Segment Start: EXERCISE MATERIALS

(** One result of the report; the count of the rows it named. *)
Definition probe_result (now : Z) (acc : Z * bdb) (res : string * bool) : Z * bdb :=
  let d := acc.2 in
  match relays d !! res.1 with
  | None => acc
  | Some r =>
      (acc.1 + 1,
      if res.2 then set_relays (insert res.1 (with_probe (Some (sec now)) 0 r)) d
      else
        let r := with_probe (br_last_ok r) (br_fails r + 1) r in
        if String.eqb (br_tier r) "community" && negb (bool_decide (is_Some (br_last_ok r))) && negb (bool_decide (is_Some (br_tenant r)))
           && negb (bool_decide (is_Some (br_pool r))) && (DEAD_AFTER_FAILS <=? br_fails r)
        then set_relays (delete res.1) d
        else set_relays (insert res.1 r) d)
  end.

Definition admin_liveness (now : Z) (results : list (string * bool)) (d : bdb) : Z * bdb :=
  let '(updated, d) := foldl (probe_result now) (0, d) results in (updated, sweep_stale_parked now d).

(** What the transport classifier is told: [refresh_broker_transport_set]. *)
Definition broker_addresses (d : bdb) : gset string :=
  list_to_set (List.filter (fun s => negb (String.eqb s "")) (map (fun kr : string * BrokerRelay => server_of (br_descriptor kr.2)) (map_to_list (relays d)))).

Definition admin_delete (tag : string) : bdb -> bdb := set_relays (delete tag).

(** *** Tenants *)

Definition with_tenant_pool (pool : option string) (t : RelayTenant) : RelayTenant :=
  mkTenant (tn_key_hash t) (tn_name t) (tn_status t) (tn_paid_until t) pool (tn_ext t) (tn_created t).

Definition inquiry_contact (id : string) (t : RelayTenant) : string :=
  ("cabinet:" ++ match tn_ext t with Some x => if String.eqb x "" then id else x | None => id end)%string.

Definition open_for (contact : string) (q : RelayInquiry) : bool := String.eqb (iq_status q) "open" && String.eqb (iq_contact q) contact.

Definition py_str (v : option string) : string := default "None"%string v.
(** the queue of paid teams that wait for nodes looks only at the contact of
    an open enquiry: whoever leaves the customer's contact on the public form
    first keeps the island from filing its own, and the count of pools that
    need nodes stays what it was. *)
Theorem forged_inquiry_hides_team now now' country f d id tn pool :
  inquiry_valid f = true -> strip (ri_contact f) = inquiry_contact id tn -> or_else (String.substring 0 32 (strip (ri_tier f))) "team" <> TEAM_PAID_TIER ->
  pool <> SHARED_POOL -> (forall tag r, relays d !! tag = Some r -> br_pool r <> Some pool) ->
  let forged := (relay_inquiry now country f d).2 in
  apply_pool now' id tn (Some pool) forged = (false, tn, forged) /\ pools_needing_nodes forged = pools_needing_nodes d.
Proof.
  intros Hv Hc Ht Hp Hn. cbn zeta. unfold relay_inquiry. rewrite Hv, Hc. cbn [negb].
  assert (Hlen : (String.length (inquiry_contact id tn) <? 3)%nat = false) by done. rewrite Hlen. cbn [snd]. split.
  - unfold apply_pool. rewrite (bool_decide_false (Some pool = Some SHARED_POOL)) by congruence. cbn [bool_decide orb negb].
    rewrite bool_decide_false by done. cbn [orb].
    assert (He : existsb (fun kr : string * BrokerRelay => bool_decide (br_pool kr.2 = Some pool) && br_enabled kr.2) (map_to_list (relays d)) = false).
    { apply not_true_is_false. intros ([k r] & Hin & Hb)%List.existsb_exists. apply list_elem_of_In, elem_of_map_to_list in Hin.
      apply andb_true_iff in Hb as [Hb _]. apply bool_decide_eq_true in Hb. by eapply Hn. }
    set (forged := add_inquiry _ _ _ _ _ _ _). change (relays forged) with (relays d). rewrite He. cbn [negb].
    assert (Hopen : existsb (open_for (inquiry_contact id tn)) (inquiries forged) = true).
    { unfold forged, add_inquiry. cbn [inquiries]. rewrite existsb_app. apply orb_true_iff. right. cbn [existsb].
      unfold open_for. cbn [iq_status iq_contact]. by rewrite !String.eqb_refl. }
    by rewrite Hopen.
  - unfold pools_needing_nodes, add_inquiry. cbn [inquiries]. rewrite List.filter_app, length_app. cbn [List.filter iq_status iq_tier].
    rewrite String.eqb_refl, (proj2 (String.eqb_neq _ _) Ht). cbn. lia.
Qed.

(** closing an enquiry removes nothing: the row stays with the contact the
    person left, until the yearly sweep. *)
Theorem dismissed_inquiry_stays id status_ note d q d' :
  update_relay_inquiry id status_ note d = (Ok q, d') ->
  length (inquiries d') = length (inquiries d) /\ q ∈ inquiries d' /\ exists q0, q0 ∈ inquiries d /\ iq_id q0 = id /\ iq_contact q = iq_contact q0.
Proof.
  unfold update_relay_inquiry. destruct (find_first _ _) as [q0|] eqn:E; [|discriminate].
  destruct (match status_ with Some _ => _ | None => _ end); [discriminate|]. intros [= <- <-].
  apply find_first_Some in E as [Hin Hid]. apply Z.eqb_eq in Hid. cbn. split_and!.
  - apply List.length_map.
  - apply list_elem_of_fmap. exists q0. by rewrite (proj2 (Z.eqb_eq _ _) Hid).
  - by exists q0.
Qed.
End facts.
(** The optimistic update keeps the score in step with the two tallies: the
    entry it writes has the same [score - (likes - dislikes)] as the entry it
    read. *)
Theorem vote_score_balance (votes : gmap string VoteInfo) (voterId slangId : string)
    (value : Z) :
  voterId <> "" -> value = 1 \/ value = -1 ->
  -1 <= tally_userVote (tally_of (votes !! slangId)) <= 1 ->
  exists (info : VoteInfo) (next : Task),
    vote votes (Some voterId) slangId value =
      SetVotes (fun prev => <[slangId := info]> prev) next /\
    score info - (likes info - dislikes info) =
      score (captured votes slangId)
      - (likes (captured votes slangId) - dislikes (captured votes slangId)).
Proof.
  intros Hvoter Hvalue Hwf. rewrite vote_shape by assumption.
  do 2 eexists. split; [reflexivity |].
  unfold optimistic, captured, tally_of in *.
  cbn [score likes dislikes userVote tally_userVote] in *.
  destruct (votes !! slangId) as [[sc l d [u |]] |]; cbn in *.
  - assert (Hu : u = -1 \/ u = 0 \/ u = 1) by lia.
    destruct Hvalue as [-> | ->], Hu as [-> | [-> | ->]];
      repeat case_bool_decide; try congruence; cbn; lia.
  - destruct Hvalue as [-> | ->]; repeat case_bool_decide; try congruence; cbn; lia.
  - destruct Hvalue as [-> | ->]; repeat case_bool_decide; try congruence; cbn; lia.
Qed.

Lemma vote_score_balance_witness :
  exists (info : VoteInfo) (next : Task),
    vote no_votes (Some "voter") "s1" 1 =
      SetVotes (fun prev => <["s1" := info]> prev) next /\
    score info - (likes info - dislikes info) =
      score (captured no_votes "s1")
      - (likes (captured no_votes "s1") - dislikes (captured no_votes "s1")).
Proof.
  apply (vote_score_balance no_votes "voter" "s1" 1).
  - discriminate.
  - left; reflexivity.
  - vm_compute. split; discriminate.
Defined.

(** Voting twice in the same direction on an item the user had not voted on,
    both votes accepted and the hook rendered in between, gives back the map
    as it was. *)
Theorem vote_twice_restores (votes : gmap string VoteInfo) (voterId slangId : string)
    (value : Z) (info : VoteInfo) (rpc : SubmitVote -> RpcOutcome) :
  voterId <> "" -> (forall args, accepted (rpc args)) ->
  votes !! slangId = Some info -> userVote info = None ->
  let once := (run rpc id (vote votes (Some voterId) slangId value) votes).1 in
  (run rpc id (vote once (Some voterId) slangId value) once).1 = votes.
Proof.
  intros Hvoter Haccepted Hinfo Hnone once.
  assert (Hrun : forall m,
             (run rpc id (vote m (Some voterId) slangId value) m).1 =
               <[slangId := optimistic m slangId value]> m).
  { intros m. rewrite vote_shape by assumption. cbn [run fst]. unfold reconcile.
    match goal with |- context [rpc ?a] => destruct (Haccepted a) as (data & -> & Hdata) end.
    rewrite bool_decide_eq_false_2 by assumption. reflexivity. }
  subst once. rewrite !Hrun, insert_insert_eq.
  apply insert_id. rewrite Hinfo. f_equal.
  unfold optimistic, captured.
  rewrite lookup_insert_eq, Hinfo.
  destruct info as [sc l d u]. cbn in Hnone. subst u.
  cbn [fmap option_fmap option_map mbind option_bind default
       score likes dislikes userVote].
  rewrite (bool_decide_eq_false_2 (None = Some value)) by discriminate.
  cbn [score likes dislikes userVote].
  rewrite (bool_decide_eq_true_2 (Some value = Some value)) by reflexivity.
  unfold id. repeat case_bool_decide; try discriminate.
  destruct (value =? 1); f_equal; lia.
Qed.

Segment End: EXERCISE MATERIALS
Segment Start: EXERCISE MATERIALS

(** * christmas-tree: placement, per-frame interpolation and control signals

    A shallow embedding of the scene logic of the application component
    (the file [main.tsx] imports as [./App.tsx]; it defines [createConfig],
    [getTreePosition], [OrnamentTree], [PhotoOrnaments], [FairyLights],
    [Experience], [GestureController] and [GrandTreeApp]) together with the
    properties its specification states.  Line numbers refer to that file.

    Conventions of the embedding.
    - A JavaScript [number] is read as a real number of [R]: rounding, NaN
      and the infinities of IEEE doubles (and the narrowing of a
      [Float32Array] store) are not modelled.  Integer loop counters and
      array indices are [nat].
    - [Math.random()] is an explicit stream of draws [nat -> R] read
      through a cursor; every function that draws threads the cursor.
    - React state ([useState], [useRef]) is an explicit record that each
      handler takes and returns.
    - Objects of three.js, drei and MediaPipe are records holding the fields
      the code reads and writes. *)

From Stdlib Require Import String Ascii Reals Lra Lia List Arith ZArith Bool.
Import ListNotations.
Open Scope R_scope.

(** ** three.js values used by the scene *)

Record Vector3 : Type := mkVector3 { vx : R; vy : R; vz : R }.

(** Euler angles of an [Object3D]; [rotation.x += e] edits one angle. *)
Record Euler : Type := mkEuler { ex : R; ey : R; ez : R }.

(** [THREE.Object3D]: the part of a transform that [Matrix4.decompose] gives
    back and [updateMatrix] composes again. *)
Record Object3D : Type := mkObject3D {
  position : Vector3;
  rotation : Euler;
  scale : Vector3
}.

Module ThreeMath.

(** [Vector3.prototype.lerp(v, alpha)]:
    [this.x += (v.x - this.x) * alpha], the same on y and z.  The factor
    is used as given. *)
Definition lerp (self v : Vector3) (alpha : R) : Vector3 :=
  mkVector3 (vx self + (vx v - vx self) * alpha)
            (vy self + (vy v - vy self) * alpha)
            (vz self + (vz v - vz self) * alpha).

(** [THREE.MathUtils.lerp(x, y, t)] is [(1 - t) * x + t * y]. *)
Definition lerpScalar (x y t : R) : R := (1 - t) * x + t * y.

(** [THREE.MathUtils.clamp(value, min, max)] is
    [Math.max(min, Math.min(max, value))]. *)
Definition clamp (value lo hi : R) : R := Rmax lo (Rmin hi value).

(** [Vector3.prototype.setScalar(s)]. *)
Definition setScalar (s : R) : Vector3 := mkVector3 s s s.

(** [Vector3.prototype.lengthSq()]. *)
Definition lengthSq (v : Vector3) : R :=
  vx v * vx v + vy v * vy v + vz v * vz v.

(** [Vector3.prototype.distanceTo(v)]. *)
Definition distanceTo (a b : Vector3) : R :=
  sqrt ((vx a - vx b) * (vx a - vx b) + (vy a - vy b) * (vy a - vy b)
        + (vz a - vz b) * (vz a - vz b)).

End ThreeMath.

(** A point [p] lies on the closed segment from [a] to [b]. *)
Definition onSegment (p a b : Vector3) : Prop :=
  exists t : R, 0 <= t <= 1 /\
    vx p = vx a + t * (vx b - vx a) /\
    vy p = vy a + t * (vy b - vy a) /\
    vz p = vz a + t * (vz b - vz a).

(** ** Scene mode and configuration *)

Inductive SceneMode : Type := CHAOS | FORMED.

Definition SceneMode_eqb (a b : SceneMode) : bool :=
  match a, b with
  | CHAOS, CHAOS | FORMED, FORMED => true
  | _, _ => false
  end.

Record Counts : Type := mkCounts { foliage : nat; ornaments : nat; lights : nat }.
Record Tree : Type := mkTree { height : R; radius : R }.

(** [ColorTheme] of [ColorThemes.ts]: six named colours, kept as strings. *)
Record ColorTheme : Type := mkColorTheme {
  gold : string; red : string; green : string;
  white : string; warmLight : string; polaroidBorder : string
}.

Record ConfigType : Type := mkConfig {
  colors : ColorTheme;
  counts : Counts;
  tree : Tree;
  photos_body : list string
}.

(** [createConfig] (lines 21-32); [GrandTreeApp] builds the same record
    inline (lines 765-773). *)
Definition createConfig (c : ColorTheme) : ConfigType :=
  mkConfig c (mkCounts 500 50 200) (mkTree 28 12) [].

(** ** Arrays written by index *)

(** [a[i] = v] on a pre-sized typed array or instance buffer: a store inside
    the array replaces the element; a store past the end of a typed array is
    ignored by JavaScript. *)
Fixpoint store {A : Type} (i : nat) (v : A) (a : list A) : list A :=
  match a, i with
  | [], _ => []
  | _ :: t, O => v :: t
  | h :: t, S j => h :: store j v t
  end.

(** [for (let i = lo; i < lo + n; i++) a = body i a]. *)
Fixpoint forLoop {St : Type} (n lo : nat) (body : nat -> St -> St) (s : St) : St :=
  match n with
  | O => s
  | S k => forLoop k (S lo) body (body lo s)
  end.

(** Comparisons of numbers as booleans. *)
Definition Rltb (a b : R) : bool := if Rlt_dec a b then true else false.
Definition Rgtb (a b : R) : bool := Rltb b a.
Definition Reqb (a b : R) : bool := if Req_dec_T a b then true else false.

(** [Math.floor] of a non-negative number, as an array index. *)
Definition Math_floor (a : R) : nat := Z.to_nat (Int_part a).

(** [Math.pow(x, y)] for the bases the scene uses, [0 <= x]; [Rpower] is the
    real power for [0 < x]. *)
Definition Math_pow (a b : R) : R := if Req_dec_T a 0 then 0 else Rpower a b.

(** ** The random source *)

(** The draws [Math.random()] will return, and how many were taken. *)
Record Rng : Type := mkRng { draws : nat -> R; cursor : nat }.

Segment End: EXERCISE MATERIALS

What lines in the entries above include the string "repeat"? Return each one.

SOLUTION FOR THIS PROBLEM =>
      repeat case_bool_decide; try congruence; cbn; lia.
  - destruct Hvalue as [-> | ->]; repeat case_bool_decide; try congruence; cbn; lia.
  - destruct Hvalue as [-> | ->]; repeat case_bool_decide; try congruence; cbn; lia.
  unfold id. repeat case_bool_decide; try discriminate.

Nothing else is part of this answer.